When I was in grad school, I took a microeconomics course and a course in health economics, which was very new at the time. I did well in those classes, and the microeconomics professor said, ‘We’re going to start a new master’s program in applied microeconomics. Will you be the guinea pig, and we will pay for it?’ I was the first person to graduate from that program, and in the end, it was recommended that I stay a few more years. I got a second master’s, and they said, ‘Why don’t you stay and get a PhD?’ I absolutely had never envisioned getting one. There were no women faculty at the time. A PhD in economics is like a PhD in applied math – if you don’t know a lot of math, you can’t get your degree. I learned a lot of math at Riverdale, which gave me the basis I needed.
Being a provost or a college president never would have happened without my math and science background because I never would have gotten a PhD. I never would have received all those grants. I never would have been a successful professor.

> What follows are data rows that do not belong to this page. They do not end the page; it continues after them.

Definition cleanKey (k : string) : CleanKeys :=
  {| key := k;
     componentName := Regex.replace componentName_re (fun g => g) k;
     from := Regex.replace from_re (fun g => "./" ++ g) k |}.

(** [Atomic.cleanKeys]. *)
Definition cleanKeys (keys : list string) : list CleanKeys := map cleanKey keys.

(** ** [equalsIgnoreOrder] *)

(** [a.filter(e => e === v).length]. *)
Definition count_of (v : string) (a : list string) : nat :=
  List.length (filter (fun e => String.eqb e v) a).

(** [new Set(l)]: the distinct values of [l] in order of first insertion. *)
Definition Set_add (seen : list string) (v : string) : list string :=
  if existsb (String.eqb v) seen then seen else (seen ++ [v])%list.

Definition Set_of (l : list string) : list string := fold_left Set_add l [].

(** The [for ... of] loop of [equalsIgnoreOrder], leaving at the first
    value whose counts differ. *)
Fixpoint counts_agree (a b : list string) (uniqueValues : list string) : bool :=
  match uniqueValues with
  | [] => true
  | v :: rest =>
      let aCount := count_of v a in
      let bCount := count_of v b in
      if negb (aCount =? bCount)%nat then false else counts_agree a b rest
  end.

Definition equalsIgnoreOrder (a b : list string) : bool :=
  if negb (List.length a =? List.length b)%nat then false
  else
    let uniqueValues := Set_of (a ++ b)%list in
    counts_agree a b uniqueValues.

(** ** Node's [path.resolve] (POSIX)

    Not part of the repository: modelled after Node's documented algorithm.
    Arguments are taken from the right until an absolute path is built, the
    working directory is used if none is absolute, and the result is
    normalised: empty and [.] segments are dropped, [..] removes the segment
    before it. *)

Module Path.

Fixpoint segments (s : string) : list string :=
  match s with
  | EmptyString => [""]
  | String c s' =>
      if Ascii.eqb c "/"%char then "" :: segments s'
      else match segments s' with
           | h :: t => String c h :: t
           | [] => [String c ""]
           end
  end.

(** One step of the normalisation; [stack] holds the segments kept so
    far, innermost first. *)
Definition push (allowAboveRoot : bool) (stack : list string) (seg : string)
  : list string :=
  if String.eqb seg "" || String.eqb seg "." then stack
  else if String.eqb seg ".." then
    match stack with
    | top :: below =>
        if String.eqb top ".." then seg :: stack else below
    | [] => if allowAboveRoot then [seg] else []
    end
  else seg :: stack.

Definition normalize (allowAboveRoot : bool) (p : string) : string :=
  String.concat "/" (rev (fold_left (push allowAboveRoot) (segments p) [])).

Definition is_absolute (p : string) : bool :=
  match p with
  | String c _ => Ascii.eqb c "/"%char
  | EmptyString => false
  end.

(** The loop over the arguments, from the last one to the first. *)
Fixpoint gather (args_from_right : list string) (resolvedPath : string)
  : string * bool :=
  match args_from_right with
  | [] => (resolvedPath, false)
  | p :: more =>
      if String.eqb p "" then gather more resolvedPath
      else
        let resolvedPath := p ++ "/" ++ resolvedPath in
        if is_absolute p then (resolvedPath, true) else gather more resolvedPath
  end.

Definition resolve (cwd : string) (args : list string) : string :=
  let '(resolvedPath, resolvedAbsolute) :=
    match gather (rev args) "" with
    | (rp, true) => (rp, true)
    | (rp, false) => (cwd ++ "/" ++ rp, is_absolute cwd)
    end in
  let normalized := normalize (negb resolvedAbsolute) resolvedPath in
  if resolvedAbsolute then "/" ++ normalized
  else if String.eqb normalized "" then "." else normalized.

End Path.

(** ** The file system

    The disk is a tree rooted at [/].  The entry [name] of the directory at
    path [dir] is the file at [path.resolve(dir, name)]. *)

#[warnings="-register-all"]
Inductive node : Type :=
| File (writable : bool) (content : string)
| Dir (entries : list (string * node))
| Unreadable        (* a directory whose listing is denied *)
| Dangling.         (* a link to nothing: the name is listed, the file is absent *)

Inductive errno : Type := ENOENT | ENOTDIR | EACCES | EISDIR.

(** A Node error object: its code and the path it is about. *)
Definition error : Type := (errno * string)%type.

Definition errno_text (c : errno) : string :=
  match c with
  | ENOENT => "ENOENT"
  | ENOTDIR => "ENOTDIR"
  | EACCES => "EACCES"
  | EISDIR => "EISDIR"
  end.

Definition error_text (e : error) : string := errno_text (fst e) ++ ": " ++ snd e.

Record World : Type := MkWorld { cwd : string; root : node }.

Section Tree.

Variable wd : string.

(** The node at path [p], looking below the node [n] that sits at [cur]. *)
Fixpoint find_node (p : string) (cur : string) (n : node) : option node :=
  if String.eqb cur p then Some n
  else
    match n with
    | Dir es =>
        (fix first (es : list (string * node)) : option node :=
           match es with
           | [] => None
           | (name, child) :: es' =>
               match find_node p (Path.resolve wd [cur; name]) child with
               | Some r => Some r
               | None => first es'
               end
           end) es
    | _ => None
    end.

(** [f] applied to the nodes at path [p]. *)
Fixpoint update_node (f : node -> node) (p : string) (cur : string) (n : node)
  : node :=
  if String.eqb cur p then f n
  else
    match n with
    | Dir es =>
        Dir ((fix each (es : list (string * node)) : list (string * node) :=
                match es with
                | [] => []
                | (name, child) :: es' =>
                    (name, update_node f p (Path.resolve wd [cur; name]) child)
                      :: each es'
                end) es)
    | _ => n
    end.

End Tree.

Definition lookup (w : World) (p : string) : option node :=
  find_node (cwd w) p "/" (root w).

(** [fs.accessSync(p, fs.constants.F_OK)]: [None] when the file is there,
    the error thrown otherwise. *)
Definition access_error (w : World) (p : string) : option error :=
  match lookup w p with
  | Some Dangling | None => Some (ENOENT, p)
  | Some _ => None
  end.

Definition exists_on_disk (w : World) (p : string) : bool :=
  match access_error w p with None => true | Some _ => false end.

Definition set_content (content : string) (n : node) : node :=
  match n with
  | File writable _ => File writable content
  | _ => n
  end.

(** [fs.writeFileSync(p, content)] on a path that exists, which is how [run]
    calls it; a failed write leaves the disk as it was. *)
Definition write_file (w : World) (p : string) (content : string)
  : World + error :=
  match lookup w p with
  | Some (File true _) =>
      inl (MkWorld (cwd w) (update_node (cwd w) (set_content content) p "/" (root w)))
  | Some (File false _) => inr (EACCES, p)
  | Some (Dir _) | Some Unreadable => inr (EISDIR, p)
  | Some Dangling | None => inr (ENOENT, p)
  end.

(** The content of the file at [p], if [p] is a file. *)
Definition read_file (w : World) (p : string) : option string :=
  match lookup w p with
  | Some (File _ content) => Some content
  | _ => None
  end.

(** ** The registry *)

Inductive level : Type := info | error_level | trace | debug.

(** One call of a logger method with its arguments. *)
Definition log_entry : Type := (level * list string)%type.

(** The fields of an [Atomic] instance.  [files] is the object used as a set
    of paths: its keys in insertion order (every key is an absolute path, so
    none is an array index and [Object.keys] keeps insertion order).
    [regularExpression] is the [test] method of an expression without the
    [g] and [y] flags.  [logged] records the calls made to [this.logger]. *)
Record Atomic : Type := MkAtomic {
  keys : list string;
  files : list string;
  context : string;
  regularExpression : string -> bool;
  base : string;
  header : string;
  output : string;
  scanSubDirectories : bool;
  logged : list log_entry
}.

Definition with_keys (ks : list string) (a : Atomic) : Atomic :=
  MkAtomic ks (files a) (context a) (regularExpression a) (base a) (header a)
    (output a) (scanSubDirectories a) (logged a).

Definition with_files (fs : list string) (a : Atomic) : Atomic :=
  MkAtomic (keys a) fs (context a) (regularExpression a) (base a) (header a)
    (output a) (scanSubDirectories a) (logged a).

Definition with_logged (l : list log_entry) (a : Atomic) : Atomic :=
  MkAtomic (keys a) (files a) (context a) (regularExpression a) (base a)
    (header a) (output a) (scanSubDirectories a) l.

(** [new Atomic(options)] followed by [setOptions({logger, context})], as
    the plugin does before the first [run]. *)
Definition new_Atomic (context base output header : string)
    (regularExpression : string -> bool) : Atomic :=
  MkAtomic [] [] context regularExpression base header output true [].

(** [this.files[fullPath] = true]. *)
Definition files_set (fs : list string) (fullPath : string) : list string :=
  if existsb (String.eqb fullPath) fs then fs else (fs ++ [fullPath])%list.

(** *** Computations

    A method runs on the instance and the disk; it returns or throws, and
    in both cases leaves an instance and a disk behind. *)

Record Machine : Type := MkMachine { self : Atomic; disk : World }.

Inductive outcome (A : Type) : Type :=
| Return (a : A)
| Throw (e : error).
Arguments Return {A} a.
Arguments Throw {A} e.

Definition M (A : Type) : Type := Machine -> outcome A * Machine.

Definition ret {A} (a : A) : M A := fun m => (Return a, m).

Definition throw {A} (e : error) : M A := fun m => (Throw e, m).

Definition bind {A B} (c : M A) (k : A -> M B) : M B :=
  fun m =>
    match c m with
    | (Return a, m') => k a m'
    | (Throw e, m') => (Throw e, m')
    end.

(** [try { c } catch (err) { handler err }]. *)
Definition try_catch {A} (c : M A) (handler : error -> M A) : M A :=
  fun m =>
    match c m with
    | (Return a, m') => (Return a, m')
    | (Throw e, m') => handler e m'
    end.

Notation "x <- c ;; k" := (bind c (fun x => k))
  (at level 61, c at next level, right associativity).
Notation "c ;; k" := (bind c (fun _ => k))
  (at level 61, right associativity).

Definition get_self : M Atomic := fun m => (Return (self m), m).

Definition modify_self (f : Atomic -> Atomic) : M unit :=
  fun m => (Return tt, MkMachine (f (self m)) (disk m)).

Definition get_disk : M World := fun m => (Return (disk m), m).

Definition logger (l : level) (args : list string) : M unit :=
  modify_self (fun a => with_logged (logged a ++ [(l, args)])%list a).

Definition accessSync (p : string) : M unit :=
  w <- get_disk ;;
  match access_error w p with
  | None => ret tt
  | Some e => throw e
  end.

Definition writeFileSync (p content : string) : M unit :=
  fun m =>
    match write_file (disk m) p content with
    | inl w' => (Return tt, MkMachine (self m) w')
    | inr e => (Throw e, m)
    end.

Definition path_resolve (args : list string) : M string :=
  w <- get_disk ;; ret (Path.resolve (cwd w) args).

(** *** [readDirectory]

    [fs.readdirSync(directory)] lists the entries of the node at
    [directory]; [fs.statSync(fullPath)] looks at the entry itself.  An
    exception leaves the paths recorded so far in [this.files]. *)
Section Scan.

Variable scanSubDirectories_ : bool.
Variable regularExpression_ : string -> bool.

Fixpoint readDirectory_at (directory : string) (n : node) : M unit :=
  match n with
  | Dir es =>
      (fix forEach (es : list (string * node)) : M unit :=
         match es with
         | [] => ret tt
         | (file, child) :: es' =>
             fullPath <- path_resolve [directory; file] ;;
             match child with
             | Dangling => throw (ENOENT, fullPath)
             | Dir _ | Unreadable =>
                 (if scanSubDirectories_ then readDirectory_at fullPath child
                  else ret tt) ;;
                 forEach es'
             | File _ _ =>
                 (if negb (regularExpression_ fullPath) then ret tt
                  else modify_self (fun a => with_files (files_set (files a) fullPath) a)) ;;
                 forEach es'
             end
         end) es
  | File _ _ => throw (ENOTDIR, directory)
  | Unreadable => throw (EACCES, directory)
  | Dangling => throw (ENOENT, directory)
  end.

Definition readDirectory (directory : string) : M unit :=
  w <- get_disk ;;
  match lookup w directory with
  | Some n => readDirectory_at directory n
  | None => throw (ENOENT, directory)
  end.

End Scan.

(** *** [getComponents] *)
Definition getComponents (directory : string) (scanSubDirectories_ : bool)
    (regularExpression_ : string -> bool) : M (list string) :=
  logger info ["Get Components..."; directory] ;;
  modify_self (with_files []) ;;
  readDirectory scanSubDirectories_ regularExpression_ directory ;;
  modify_self (fun a => with_keys (files a) a) ;;
  a <- get_self ;;
  ret (keys a).

(** *** [check]

    The value returned is the pair of arguments handed to the callback. *)
Fixpoint check_keys (ks : list CleanKeys) (changes : bool) : M bool :=
  match ks with
  | [] => ret changes
  | k :: rest =>
      changes' <-
        try_catch
          (accessSync (key k) ;;
           logger debug ["\u2713"; from k] ;;
           ret changes)
          (fun err =>
             logger info ["Detected component change"; from k] ;;
             ret true) ;;
      check_keys rest changes'
  end.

During my time at the Girls School, they taught us everything that they taught the boys. We were empowered because maybe it was all women, so we weren’t afraid to speak out. It never occurred to me that I would have a career that demanded that I know so much math and science. I pushed past discouragement in college and kept going by following my interests. I never would have guessed that I would be successful, but I was the first Medicaid scholar in the country.